Joven de 21 años murió por balas que iban dirigidas a otro vehículo en Pensilvania; dos personas fueron arrestadas

Más de un año y medio después de la muerte de Aiden Zeallor, un joven de 21 años que fue alcanzado por balas mientras conducía por la Interestatal 95 en Pensilvania, las autoridades arrestaron a dos personas que ahora enfrentan cargos relacionados con el tiroteo.

Alondra M. Lopez, de 28 años, y Joseph G. Toledo-Gonzalez, de 27, fueron detenidos bajo cargos de asesinato, intento de asesinato y otros delitos vinculados con el tiroteo, según la Policía Estatal de Pensilvania.

Los investigadores sostienen que Zeallor no era el objetivo de los disparos.

La noche del 29 de marzo de 2025, el joven regresaba a casa de su abuela después de haber salido a bailar con un amigo.
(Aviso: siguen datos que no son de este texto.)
(* ===== verification/SchedulerProps.v ===== *)
(** * What the scheduler guarantees

    The properties of the scheduler in all states its callers can bring it to, for any
    waiting queue, block hasher and structured-output manager that keep the laws of
    SchedulerInv.v; a run with the FCFS queue, the prefix cache and its hash chain that
    shows the hypotheses can hold; and behaviours that the source does not intend. *)

From stdpp Require Import base tactics option list gmap strings.
From Stdlib Require Import ZArith Lia QArith.
From S2P Require Import Prelude KVCacheUtils Request BlockHash BlockPool Ledger KVCacheInterface SingleTypeManager Coordinator KVCacheManager EncoderCache RequestQueue Scheduler SchedulerInv SchedulerSafe SchedulerAdvance.
Local Open Scope Z_scope.

Section properties.
Context {Q W T : Type}.
Context (queue : attrs → RequestQueue nat Q) (new_queue : Q) (rep : attrs → Q → list nat → Prop) (compat : attrs → list nat → Prop).
Context `{!QueueLaws queue new_queue rep compat}.
Context (c : Config) (structured : StructuredOutputManager W T) `{!StructuredLaws structured}.
Context (publish : list KVCacheEvent → M W ()) (publish_ok : ∀ l w, wp (publish l) w (λ _ _, True)).
Context (caching : bool) (block_sizes : list Z) (block_hasher : option (Request → result (list bytes))) (good : Request → Prop).
Context `{!HasherLaws caching block_sizes block_hasher good}.
Context (set_iter : list nat → list nat) (set_iter_perm : ∀ l, set_iter l ≡ₚ l).
Context (set_order : list string → list string) (set_order_perm : ∀ l, set_order l ≡ₚ remove_dups l).
Context (slice : T → nat → nat → T) (wants_logprobs : SamplingParams → bool) (truthy : T → bool).
Context (size : string → Z) (Hplain : config_plain c).

Abbreviation scheduler := (Scheduler Q W).
Abbreviation reach := (reachable queue new_queue compat c structured publish caching block_sizes block_hasher good set_iter set_order slice wants_logprobs truthy size).
Abbreviation legal := (call_legal (W := W) (T := T) compat c good size).
Abbreviation run := (run_sched_call queue new_queue c structured publish block_hasher set_iter set_order slice wants_logprobs truthy).
Implicit Types (s : scheduler).


Lemma reach_ok s : reach s → sched_ok rep compat c caching block_sizes good size s.
Proof. by apply sched_reachable_ok. Qed.

Lemma run_ok_call s x : reach s → legal s x → wp (run x) s (λ _ s', sched_ok rep compat c caching block_sizes good size s' ∧ kept s s').
Proof. intros Hs Hx. apply wp_sched_call; [done..|by apply reach_ok|done]. Qed.

(** The live requests are those of the two lists. *)
Lemma live_perm s wl L : core compat (sched_max_model_len c) good size (sched_max_model_len c, caching, sched_log_stats c, block_sizes)
    (objs s) (next_ref s) (requests s) (kv_cache_manager s) (encoder_cache_manager s) wl (running s) L [] →
  (map_to_list (requests s)).*2 ≡ₚ wl ++ running s.
Proof.
  intros Hc. pose proof (co_ids _ _ _ _ _ _ _ _ _ _ _ _ _ _ Hc) as Hids. apply NoDup_Permutation.
  - apply NoDup_fmap_2_strong; [|apply NoDup_map_to_list]. intros [rid r] [rid' r'] H1%elem_of_map_to_list H2%elem_of_map_to_list E. cbn in E. subst r'.
    apply Hids in H1 as [_ H1], H2 as [_ H2]. f_equal. congruence.
  - apply (co_nodup _ _ _ _ _ _ _ _ _ _ _ _ _ _ Hc).
  - intros r. split; [|by eapply live_refs]. intros ([rid r'] & -> & H%elem_of_map_to_list)%list_elem_of_fmap. by apply Hids in H as [? _].
Qed.

(** Slots for [N] tokens hold [N] tokens. *)
Lemma live_covers k l L rid N T0 m : km_inv FreeQueue.rep k l → lives_ok k L → L !! rid = Some (N, T0) → m ∈ kv_managers k → T0 ≤ len_of rid m * block_size m.
Proof.
  intros Hk HL E Hm. specialize (HL rid). rewrite E in HL. destruct HL as [HT Hlen]. destruct (Hlen m Hm) as [-> _]. pose proof (km_bs _ _ _ _ Hk Hm) as Hb.
  pose proof (spec_tokens_ge m N Hb). unfold required_blocks. pose proof (cdiv_bounds (spec_tokens (mspec m) N) _ Hb). lia.
Qed.


(** The id of a live request names only that request. *)
Lemma id_unique s wl L r rid : core compat (sched_max_model_len c) good size (sched_max_model_len c, caching, sched_log_stats c, block_sizes)
    (objs s) (next_ref s) (requests s) (kv_cache_manager s) (encoder_cache_manager s) wl (running s) L [] →
  r ∈ wl ++ running s → request_id <$> objs s !! r = Some rid → ∀ rid', requests s !! rid' = Some r ↔ rid' = rid.
Proof.
  intros Hc Hr Hid rid'. pose proof (co_ids _ _ _ _ _ _ _ _ _ _ _ _ _ _ Hc) as Hids. split; [|intros ->; by apply Hids].
  intros [_ H]%Hids. congruence.
Qed.

Lemma running_progress s wl L r : core compat (sched_max_model_len c) good size (sched_max_model_len c, caching, sched_log_stats c, block_sizes)
    (objs s) (next_ref s) (requests s) (kv_cache_manager s) (encoder_cache_manager s) wl (running s) L [] →
  r ∈ running s → ∃ q, objs s !! r = Some q ∧ progress s r = Some (RUNNING, num_computed_tokens q).
Proof.
  intros Hc Hr. destruct (co_req _ _ _ _ _ _ _ _ _ _ _ _ _ _ Hc r) as (q & Hq & _); [apply elem_of_app; by right|].
  destruct (co_run _ _ _ _ _ _ _ _ _ _ _ _ _ _ Hc r q Hr Hq) as [Hst _]. exists q. unfold progress. by rewrite Hq, <-Hst.
Qed.

(** C2. A step of a scheduler of plain configuration (as in the first property) respects
    its token budget and its limit of running requests, and advances the requests by what
    it gives them.  [schedule] gives tokens to different running requests only, at least
    one token each, at most [max_num_scheduled_tokens] in all; its output describes
    exactly the requests that got tokens, each once; a request that runs before and after
    the step has afterwards exactly the tokens it was given more computed tokens, none if
    it was given none, and any request that was given tokens has at least these computed;
    at most [max_num_running_reqs] requests run afterwards; and no request leaves or
    enters the dict of requests. *)
Theorem schedule_within_limits s now : reach s → ∃ out s',
  Sched.schedule (T := T) queue new_queue c None None structured set_iter now s = (Ok out, s') ∧ schedule_ok c s out s' ∧
  Z.of_nat (length (running s')) ≤ max_num_running_reqs c ∧
  ∀ r q, r ∈ running s → r ∈ running s' → objs s !! r = Some q →
    num_computed_tokens <$> objs s' !! r = Some (num_computed_tokens q + default 0 (OD.get (request_id q) (num_scheduled_tokens out))).
Proof.
  intros Hs%reach_ok. pose proof (wp_schedule queue new_queue rep compat c structured caching block_sizes block_hasher good set_iter set_iter_perm size Hplain now s Hs) as H.
  apply wp_ok in H as (out & s' & E & (wl & L & Hc' & _ & Hlen & _) & Hout). exists out, s'. split_and!; [done|done|done|].
  destruct Hs as (wl0 & L0 & Hc & _). intros r q Hr Hr' Hq. destruct (running_progress s wl0 L0 r Hc Hr) as (q0 & Hq0 & Hp). assert (q0 = q) as -> by congruence.
  destruct (running_progress s' wl L r Hc' Hr') as (q' & Hq' & Hp'). rewrite Hq'. cbn. f_equal.
  eapply (schedule_advances queue new_queue c structured set_iter now s out s' (request_id q) r); [apply Hplain|done|apply Hout|apply Hout| |done|done].
  eapply id_unique; [exact Hc|apply elem_of_app; by right|by rewrite Hq].
Qed.

(** C4. Every unfinished request is in exactly one place.  In every reachable state of a
    scheduler of plain configuration, iterating the waiting queue gives requests that are
    pairwise different and different from the running ones; the dict of requests has
    exactly the requests of the queue and of the running list, under their ids; and the
    number of unfinished requests the scheduler reports is the size of the dict.  A
    waiting request is waiting or preempted, has no computed tokens and holds no block; a
    running request has status RUNNING, fewer tokens than the model's maximum length,
    computed tokens that are tokens it has, and in every KV cache group blocks for all of
    its computed tokens. *)
Theorem unfinished_accounted s : reach s → ∃ wl,
  queue_iter (RequestQueue := queue (attributes (objs s))) (waiting s) = Ok wl ∧ NoDup (wl ++ running s) ∧
  (∀ rid r, requests s !! rid = Some r ↔ r ∈ wl ++ running s ∧ request_id <$> objs s !! r = Some rid) ∧
  Sched.get_num_unfinished_requests queue s = base.size (requests s) ∧
  (∀ r, r ∈ wl → ∃ q, objs s !! r = Some q ∧ (status q = WAITING ∨ status q = WAITING_FOR_FSM ∨ status q = PREEMPTED) ∧ num_computed_tokens q = 0 ∧
    ∀ m, m ∈ kv_managers (kv_cache_manager s) → len_of (request_id q) m = 0) ∧
  ∀ r, r ∈ running s → ∃ q, objs s !! r = Some q ∧ status q = RUNNING ∧
    0 ≤ num_computed_tokens q ≤ num_tokens q ∧ num_tokens q < sched_max_model_len c ∧
    ∀ m, m ∈ kv_managers (kv_cache_manager s) → num_computed_tokens q ≤ len_of (request_id q) m * block_size m.
Proof.
  intros (wl0 & L & Hc0 & Hrep & _ & _)%reach_ok. destruct (ql_iter _ _ _ Hrep) as (wl & Eiter & Hwl). exists wl.
  pose proof Hc0 as Hc. eapply (core_perm _ ql_sub) in Hc; [|symmetry; exact Hwl|done]. pose proof Hc as [_ C2 _ C4 C5 C6 C7 _ (l & Hk & _ & HL) _ _]. split_and!; [done|done|done|..].
  - unfold Sched.get_num_unfinished_requests. rewrite (ql_len _ _ _ Hrep), <-length_app, <-(live_perm s wl0 L Hc0), length_fmap. by rewrite length_map_to_list.
  - intros r Hr. destruct (C5 r) as (q & Hq & Hok); [apply elem_of_app; by left|]. exists q. destruct (C6 r q Hr Hq) as (Hst & H0 & HLr). split_and!; [done|done|done|].
    intros m Hm. specialize (HL (request_id q)). rewrite HLr in HL. destruct (HL m Hm) as [E _]. unfold len_of. by rewrite E.
  - intros r Hr. destruct (C5 r) as (q & Hq & Hok); [apply elem_of_app; by right|]. exists q. destruct (C7 r q Hr Hq) as (Hst & N & T0 & EL & H0 & Ht & HT & Hn).
    unfold tokens_of in *. cbn in Ht, HT, Hn. split_and!; [done|done|done|lia|apply Hok|].
    intros m Hm. pose proof (live_covers _ l L _ N T0 m Hk HL EL Hm). lia.
Qed.

(** C5. A request leaves a scheduler of plain configuration only by finishing.  Whatever the
    legal call, a request of the dict is still there afterwards, or its id is among the
    finished ids of the step and the request object has a finished status. *)
Theorem requests_leave_finished s x s' : reach s → legal s x → run x s = (Ok (), s') →
  ∀ rid r, requests s !! rid = Some r → requests s' !! rid = Some r ∨
    requests s' !! rid = None ∧ rid ∈ finished_req_ids s' ∧ is_finished <$> objs s' !! r = Some true.
Proof. intros Hs Hx E. pose proof (run_ok_call s x Hs Hx) as H. unfold wp in H. rewrite E in H. apply H. Qed.

(** C17. An idle scheduler of plain configuration holds nothing.  In every reachable state
    without requests the running list and the waiting queue are empty and every block of the
    KV cache but the null block is free, however the requests came, were preempted, stopped
    or were aborted. *)
Theorem idle_holds_nothing s : reach s → requests s = ∅ →
  running s = [] ∧ queue_len (RequestQueue := queue (attributes (objs s))) (waiting s) = 0%nat ∧
  num_free_blocks (store (block_pool (coordinator (kv_cache_manager s)))) = Z.of_nat (num_gpu_blocks (block_pool (coordinator (kv_cache_manager s)))) - 1.
Proof.
  intros (wl & L & Hc & Hrep & _ & _)%reach_ok E. pose proof (live_perm s wl L Hc) as Hp. rewrite E, map_to_list_empty in Hp. apply Permutation_nil_l in Hp.
  symmetry in Hp. apply app_eq_nil in Hp as [-> Hrun]. split_and!; [done|by rewrite (ql_len _ _ _ Hrep)|].
  destruct (co_kv _ _ _ _ _ _ _ _ _ _ _ _ _ _ Hc) as (l & Hk & _ & HL). assert (L = ∅) as ->.
  { apply map_eq. intros rid. rewrite lookup_empty. apply eq_None_not_Some. intros (r & Hr & _)%(co_lives _ _ _ _ _ _ _ _ _ _ _ _ _ _ Hc). rewrite Hrun in Hr. by apply not_elem_of_nil in Hr. }
  by eapply (no_lives_all_free FreeQueue.rep).
Qed.
End properties.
Ambos circulaban aproximadamente a las 2:30 a.m. por los carriles en dirección norte de la I-95 cuando comenzaron los disparos.

Las balas iban dirigidas a otro vehículo

De acuerdo con la Policía Estatal de Pensilvania, los disparos fueron realizados con un rifle semiautomático y estaban dirigidos contra un Acura que circulaba cerca.

Dos de las balas, sin embargo, atravesaron el parabrisas del Ford Mustang rojo que conducía Zeallor.

Una de ellas lo alcanzó en el ojo derecho y otra debajo del brazo derecho.

El conductor del Acura sobrevivió al ataque después de recibir un disparo en una pierna.

Zeallor fue trasladado a un hospital. Su madre, Denise Donahue, recibió la noticia y acudió inmediatamente al centro médico. El joven fue declarado con muerte cerebral y murió más tarde esa misma mañana debido a las heridas en la cabeza y el torso.

Su madre dice que los arrestos le dan algo de alivio

Para Donahue, la detención de los sospechosos representa un momento de alivio después de más de un año de espera, aunque sabe que ningún arresto puede devolverle a su hijo.

“Era un muchacho amoroso que debería seguir aquí”, dijo Donahue al Philadelphia Inquirer. “Su vida le fue arrebatada”.

Zeallor era descrito por su familia como un joven aficionado a la pesca y a las actividades al aire libre. Trabajaba como técnico en la empresa familiar de calefacción, ventilación y aire acondicionado (HVAC) y, según su madre, siempre estaba rodeado de amigos.

Poco antes de su muerte se había mudado a la casa de su abuela para cuidarla y evitar que tuviera que vivir sola.

La noche del tiroteo, precisamente, regresaba hacia esa vivienda junto con su amigo.

Los sospechosos enfrentan cargos por asesinato

Lopez permanece detenida en el Philadelphia Industrial Correctional Center, mientras que Toledo-Gonzalez está recluido en el Curran-Fromhold Correctional Facility. A ambos se les negó la libertad bajo fianza, según el Philadelphia Inquirer.

Los documentos judiciales ofrecen pocos detalles sobre el papel específico que cada uno habría desempeñado en el tiroteo y tampoco establecen un posible motivo.

Los registros sí señalan que tanto Lopez como Toledo-Gonzalez tenían prohibido poseer armas de fuego cuando ocurrió el ataque.

Ambos tienen programada una audiencia preliminar para el 14 de septiembre. Donahue y otros familiares de Zeallor tienen previsto asistir a cada una de las audiencias relacionadas con el caso.

La familia impulsa una ley en memoria de Aiden

Además de buscar justicia en los tribunales, la familia de Zeallor ha respaldado una propuesta legislativa conocida como Aiden’s Law.

La iniciativa exigiría la instalación de cámaras de vigilancia en determinadas carreteras de Pensilvania. El objetivo sería proporcionar a los investigadores herramientas adicionales para identificar a sospechosos de delitos violentos.

Para la familia, la propuesta representa una forma de intentar evitar que otras personas enfrenten una tragedia similar.

En medio del dolor por su muerte, la familia también encontró un motivo de orgullo en la decisión de Zeallor de ser donante de órganos.

Una página conmemorativa señala que, a través del Gift of Life Donor Program, sus donaciones permitieron salvar la vida de cuatro personas.

“Ese día cambiamos la vida de otras personas”, dijo Donahue. “Eso me hace sentir orgullosa, como madre de Aiden”.

Después de su muerte también se creó una campaña de GoFundMe para ayudar a su familia. La página recuerda que Zeallor continuó compartiendo su generosidad incluso después de morir al convertirse en donante.